* **Task brief**
Please return the lines below verbatim, beginning at the one that has "Definition maxDetail : nat := 4000." and stopping after the one that has "(text : string).", and add no other lines.

** Source information follows **

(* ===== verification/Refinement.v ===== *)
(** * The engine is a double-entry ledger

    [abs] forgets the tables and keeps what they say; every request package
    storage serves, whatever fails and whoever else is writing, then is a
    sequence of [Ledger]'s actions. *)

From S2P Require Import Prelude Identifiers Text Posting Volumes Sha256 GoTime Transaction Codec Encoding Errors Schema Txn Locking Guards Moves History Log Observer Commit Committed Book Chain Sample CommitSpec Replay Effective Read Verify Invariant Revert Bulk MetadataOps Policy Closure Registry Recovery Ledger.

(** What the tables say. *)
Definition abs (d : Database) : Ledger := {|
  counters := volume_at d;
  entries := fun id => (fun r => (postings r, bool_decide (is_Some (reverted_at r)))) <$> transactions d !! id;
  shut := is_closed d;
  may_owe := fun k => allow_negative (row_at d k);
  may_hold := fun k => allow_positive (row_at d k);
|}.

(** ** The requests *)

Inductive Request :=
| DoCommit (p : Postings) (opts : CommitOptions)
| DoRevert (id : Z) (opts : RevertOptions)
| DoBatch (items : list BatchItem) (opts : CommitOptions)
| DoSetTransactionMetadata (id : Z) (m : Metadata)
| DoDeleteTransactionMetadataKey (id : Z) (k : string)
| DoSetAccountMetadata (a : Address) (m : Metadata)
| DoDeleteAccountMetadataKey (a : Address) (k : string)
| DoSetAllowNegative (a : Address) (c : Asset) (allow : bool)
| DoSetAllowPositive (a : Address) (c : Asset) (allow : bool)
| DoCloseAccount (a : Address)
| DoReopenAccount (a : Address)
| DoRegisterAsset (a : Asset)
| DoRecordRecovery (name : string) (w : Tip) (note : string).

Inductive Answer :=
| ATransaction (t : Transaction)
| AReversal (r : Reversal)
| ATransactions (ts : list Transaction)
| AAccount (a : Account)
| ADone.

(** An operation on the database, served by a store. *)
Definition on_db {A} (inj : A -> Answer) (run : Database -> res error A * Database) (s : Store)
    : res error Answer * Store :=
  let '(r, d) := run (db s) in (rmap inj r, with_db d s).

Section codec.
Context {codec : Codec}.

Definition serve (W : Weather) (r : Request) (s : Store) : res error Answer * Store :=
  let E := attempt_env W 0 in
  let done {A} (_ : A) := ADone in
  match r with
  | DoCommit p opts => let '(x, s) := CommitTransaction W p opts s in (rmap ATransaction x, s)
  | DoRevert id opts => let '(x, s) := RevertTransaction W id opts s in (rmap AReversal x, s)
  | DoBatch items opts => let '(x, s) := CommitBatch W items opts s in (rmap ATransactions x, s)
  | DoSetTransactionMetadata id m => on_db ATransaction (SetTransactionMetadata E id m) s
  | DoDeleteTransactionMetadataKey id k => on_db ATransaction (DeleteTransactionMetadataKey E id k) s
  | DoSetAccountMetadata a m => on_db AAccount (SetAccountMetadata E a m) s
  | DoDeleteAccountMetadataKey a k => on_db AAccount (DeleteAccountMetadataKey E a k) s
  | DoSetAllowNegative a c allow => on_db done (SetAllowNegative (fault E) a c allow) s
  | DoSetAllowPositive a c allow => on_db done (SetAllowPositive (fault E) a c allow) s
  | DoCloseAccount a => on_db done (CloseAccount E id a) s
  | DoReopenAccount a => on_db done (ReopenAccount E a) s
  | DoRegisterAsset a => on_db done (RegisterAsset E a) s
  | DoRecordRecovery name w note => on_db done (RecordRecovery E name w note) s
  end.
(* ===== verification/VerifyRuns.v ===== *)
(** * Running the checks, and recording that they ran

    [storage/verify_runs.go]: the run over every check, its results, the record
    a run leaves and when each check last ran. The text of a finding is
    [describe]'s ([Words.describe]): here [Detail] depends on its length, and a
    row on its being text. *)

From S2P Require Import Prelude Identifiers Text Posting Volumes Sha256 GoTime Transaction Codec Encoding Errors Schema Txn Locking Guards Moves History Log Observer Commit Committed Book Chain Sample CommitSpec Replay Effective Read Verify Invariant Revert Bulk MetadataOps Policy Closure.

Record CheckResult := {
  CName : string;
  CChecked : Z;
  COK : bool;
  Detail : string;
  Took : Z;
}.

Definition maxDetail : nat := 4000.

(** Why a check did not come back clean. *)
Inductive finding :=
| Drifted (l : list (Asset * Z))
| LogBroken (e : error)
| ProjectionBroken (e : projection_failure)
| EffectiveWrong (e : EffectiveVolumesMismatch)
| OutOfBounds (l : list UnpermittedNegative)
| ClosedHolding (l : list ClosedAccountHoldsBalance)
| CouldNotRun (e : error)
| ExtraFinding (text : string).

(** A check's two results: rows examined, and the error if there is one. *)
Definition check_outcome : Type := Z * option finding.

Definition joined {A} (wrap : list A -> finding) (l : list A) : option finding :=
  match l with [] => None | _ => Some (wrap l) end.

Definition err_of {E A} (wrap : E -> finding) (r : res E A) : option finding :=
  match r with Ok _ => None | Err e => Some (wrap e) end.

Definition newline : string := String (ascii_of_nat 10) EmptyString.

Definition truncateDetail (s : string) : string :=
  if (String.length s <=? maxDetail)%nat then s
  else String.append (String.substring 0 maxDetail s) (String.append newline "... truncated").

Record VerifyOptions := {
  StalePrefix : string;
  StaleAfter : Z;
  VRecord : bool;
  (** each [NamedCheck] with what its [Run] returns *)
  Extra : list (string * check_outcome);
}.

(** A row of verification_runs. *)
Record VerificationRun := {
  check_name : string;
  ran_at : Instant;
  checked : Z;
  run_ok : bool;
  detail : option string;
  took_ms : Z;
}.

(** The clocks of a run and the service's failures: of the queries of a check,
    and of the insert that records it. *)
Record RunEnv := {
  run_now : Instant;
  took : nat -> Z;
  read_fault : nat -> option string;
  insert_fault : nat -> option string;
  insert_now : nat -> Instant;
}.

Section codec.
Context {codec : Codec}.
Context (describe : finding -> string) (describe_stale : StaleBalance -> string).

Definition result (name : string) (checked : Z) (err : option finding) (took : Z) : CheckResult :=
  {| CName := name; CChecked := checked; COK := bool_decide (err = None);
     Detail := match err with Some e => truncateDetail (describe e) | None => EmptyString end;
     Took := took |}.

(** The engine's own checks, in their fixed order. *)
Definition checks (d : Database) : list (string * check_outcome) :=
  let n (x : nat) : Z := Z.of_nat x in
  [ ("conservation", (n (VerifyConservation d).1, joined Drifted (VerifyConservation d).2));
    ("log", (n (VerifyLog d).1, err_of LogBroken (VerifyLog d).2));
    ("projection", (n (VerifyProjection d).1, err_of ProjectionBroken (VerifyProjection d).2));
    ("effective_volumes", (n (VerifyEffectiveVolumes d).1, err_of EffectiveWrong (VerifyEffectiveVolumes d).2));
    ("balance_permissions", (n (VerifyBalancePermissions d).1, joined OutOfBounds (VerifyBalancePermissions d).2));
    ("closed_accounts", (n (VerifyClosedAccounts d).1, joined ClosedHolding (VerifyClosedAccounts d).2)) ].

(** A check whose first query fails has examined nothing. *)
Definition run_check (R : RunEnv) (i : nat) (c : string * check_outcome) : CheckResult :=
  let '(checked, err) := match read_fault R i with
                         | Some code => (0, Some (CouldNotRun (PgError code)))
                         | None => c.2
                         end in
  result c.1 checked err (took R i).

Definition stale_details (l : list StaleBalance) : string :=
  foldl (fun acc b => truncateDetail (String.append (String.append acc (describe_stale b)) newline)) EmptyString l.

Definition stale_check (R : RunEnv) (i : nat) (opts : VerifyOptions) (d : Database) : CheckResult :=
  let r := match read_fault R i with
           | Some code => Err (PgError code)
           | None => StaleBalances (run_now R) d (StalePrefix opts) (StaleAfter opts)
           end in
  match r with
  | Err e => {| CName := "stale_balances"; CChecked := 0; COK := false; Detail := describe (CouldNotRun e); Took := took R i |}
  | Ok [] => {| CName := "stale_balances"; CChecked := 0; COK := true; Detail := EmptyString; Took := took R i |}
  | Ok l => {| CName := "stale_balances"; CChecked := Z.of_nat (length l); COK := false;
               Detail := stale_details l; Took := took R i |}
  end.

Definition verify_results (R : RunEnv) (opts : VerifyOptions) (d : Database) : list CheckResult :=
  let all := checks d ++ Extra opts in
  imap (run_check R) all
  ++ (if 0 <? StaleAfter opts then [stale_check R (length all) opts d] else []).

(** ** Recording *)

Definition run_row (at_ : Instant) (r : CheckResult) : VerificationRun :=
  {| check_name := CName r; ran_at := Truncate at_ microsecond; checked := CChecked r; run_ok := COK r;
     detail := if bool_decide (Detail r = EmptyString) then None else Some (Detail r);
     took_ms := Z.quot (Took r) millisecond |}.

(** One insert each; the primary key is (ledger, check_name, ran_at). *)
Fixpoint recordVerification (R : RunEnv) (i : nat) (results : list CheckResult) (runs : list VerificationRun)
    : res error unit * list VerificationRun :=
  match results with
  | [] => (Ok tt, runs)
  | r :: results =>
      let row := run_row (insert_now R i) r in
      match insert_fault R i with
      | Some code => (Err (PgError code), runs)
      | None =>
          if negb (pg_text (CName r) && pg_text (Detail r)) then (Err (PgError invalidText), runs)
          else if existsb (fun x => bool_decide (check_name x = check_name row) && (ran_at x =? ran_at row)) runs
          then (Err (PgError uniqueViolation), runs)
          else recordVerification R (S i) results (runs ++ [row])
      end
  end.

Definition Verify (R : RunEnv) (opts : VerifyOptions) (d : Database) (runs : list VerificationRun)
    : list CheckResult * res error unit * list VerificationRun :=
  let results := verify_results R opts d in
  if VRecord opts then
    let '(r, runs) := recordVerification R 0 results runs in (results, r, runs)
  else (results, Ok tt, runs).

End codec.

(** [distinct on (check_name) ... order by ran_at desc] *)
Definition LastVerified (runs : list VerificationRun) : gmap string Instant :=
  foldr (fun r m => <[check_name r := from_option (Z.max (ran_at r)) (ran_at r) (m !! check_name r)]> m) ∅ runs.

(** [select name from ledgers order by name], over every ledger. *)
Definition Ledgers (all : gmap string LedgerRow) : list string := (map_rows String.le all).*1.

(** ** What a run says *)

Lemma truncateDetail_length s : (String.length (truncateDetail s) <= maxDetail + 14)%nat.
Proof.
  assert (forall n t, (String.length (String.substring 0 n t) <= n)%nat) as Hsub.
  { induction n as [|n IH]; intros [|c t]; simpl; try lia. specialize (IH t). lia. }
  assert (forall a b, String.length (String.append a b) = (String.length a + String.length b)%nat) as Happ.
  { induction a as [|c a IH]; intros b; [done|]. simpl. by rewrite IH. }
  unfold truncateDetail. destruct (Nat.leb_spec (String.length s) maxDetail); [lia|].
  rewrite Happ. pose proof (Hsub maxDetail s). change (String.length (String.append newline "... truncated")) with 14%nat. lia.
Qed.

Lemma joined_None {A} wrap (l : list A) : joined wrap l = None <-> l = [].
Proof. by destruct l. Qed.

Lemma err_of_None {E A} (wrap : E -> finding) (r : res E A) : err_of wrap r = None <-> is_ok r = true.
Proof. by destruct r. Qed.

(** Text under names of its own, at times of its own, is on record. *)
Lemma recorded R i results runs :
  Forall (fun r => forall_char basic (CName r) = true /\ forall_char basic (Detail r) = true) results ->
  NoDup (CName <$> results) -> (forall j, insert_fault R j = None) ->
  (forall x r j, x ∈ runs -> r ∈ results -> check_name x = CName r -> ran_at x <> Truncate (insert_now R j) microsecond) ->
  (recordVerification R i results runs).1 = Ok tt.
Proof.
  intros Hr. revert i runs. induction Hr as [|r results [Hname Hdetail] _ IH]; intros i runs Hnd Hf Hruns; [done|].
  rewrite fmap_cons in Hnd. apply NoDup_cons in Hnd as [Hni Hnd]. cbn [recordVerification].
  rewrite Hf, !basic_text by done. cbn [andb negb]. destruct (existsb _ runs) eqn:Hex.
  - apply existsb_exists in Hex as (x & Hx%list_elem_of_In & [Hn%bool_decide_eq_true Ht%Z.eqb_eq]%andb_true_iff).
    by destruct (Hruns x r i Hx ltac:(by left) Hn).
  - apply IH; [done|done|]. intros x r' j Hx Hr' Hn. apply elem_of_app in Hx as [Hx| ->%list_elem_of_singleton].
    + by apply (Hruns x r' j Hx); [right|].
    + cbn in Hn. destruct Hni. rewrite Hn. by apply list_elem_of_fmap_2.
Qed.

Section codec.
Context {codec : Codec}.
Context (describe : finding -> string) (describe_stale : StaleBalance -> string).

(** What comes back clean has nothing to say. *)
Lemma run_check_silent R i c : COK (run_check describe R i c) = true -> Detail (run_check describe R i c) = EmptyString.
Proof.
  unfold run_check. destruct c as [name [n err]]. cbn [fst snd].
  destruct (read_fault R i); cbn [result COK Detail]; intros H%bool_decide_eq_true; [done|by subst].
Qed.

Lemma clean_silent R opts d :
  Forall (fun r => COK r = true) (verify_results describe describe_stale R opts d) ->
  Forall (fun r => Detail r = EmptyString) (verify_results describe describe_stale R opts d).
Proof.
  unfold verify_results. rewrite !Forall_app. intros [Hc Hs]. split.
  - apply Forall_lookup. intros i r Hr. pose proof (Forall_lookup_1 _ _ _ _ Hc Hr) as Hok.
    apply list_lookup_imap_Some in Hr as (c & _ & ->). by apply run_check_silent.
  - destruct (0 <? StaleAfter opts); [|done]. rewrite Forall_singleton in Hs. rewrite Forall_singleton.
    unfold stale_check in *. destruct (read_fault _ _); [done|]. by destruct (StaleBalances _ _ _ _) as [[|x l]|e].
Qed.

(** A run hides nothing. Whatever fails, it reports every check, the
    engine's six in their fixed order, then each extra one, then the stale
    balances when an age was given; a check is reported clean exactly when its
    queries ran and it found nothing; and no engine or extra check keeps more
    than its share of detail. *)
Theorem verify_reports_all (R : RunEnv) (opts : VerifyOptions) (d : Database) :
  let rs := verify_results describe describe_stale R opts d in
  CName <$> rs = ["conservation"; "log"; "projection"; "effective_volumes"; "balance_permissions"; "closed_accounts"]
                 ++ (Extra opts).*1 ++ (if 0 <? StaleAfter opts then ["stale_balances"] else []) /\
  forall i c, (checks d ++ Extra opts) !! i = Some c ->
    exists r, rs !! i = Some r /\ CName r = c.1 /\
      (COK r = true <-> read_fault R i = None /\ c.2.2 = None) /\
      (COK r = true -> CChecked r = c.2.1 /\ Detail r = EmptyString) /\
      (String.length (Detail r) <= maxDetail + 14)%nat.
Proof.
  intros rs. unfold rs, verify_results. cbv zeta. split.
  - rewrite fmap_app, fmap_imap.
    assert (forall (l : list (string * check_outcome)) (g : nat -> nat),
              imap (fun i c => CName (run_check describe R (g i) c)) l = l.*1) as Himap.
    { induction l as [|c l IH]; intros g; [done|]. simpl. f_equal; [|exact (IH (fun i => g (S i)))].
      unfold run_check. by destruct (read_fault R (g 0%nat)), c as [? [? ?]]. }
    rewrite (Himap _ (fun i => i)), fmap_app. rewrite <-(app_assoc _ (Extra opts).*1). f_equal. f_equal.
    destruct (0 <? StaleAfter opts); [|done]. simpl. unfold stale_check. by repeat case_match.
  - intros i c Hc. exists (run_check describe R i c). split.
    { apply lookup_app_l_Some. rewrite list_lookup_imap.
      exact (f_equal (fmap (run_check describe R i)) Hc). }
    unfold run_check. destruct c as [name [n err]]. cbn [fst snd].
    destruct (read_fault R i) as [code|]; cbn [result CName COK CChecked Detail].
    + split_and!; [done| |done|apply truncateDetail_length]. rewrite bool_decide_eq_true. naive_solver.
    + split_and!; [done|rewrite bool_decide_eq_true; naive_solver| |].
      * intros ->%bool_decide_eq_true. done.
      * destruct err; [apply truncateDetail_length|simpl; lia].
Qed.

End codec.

** End of Source information **

* **Result for this task**
Definition maxDetail : nat := 4000.

(** Why a check did not come back clean. *)
Inductive finding :=
| Drifted (l : list (Asset * Z))
| LogBroken (e : error)
| ProjectionBroken (e : projection_failure)
| EffectiveWrong (e : EffectiveVolumesMismatch)
| OutOfBounds (l : list UnpermittedNegative)
| ClosedHolding (l : list ClosedAccountHoldsBalance)
| CouldNotRun (e : error)
| ExtraFinding (text : string).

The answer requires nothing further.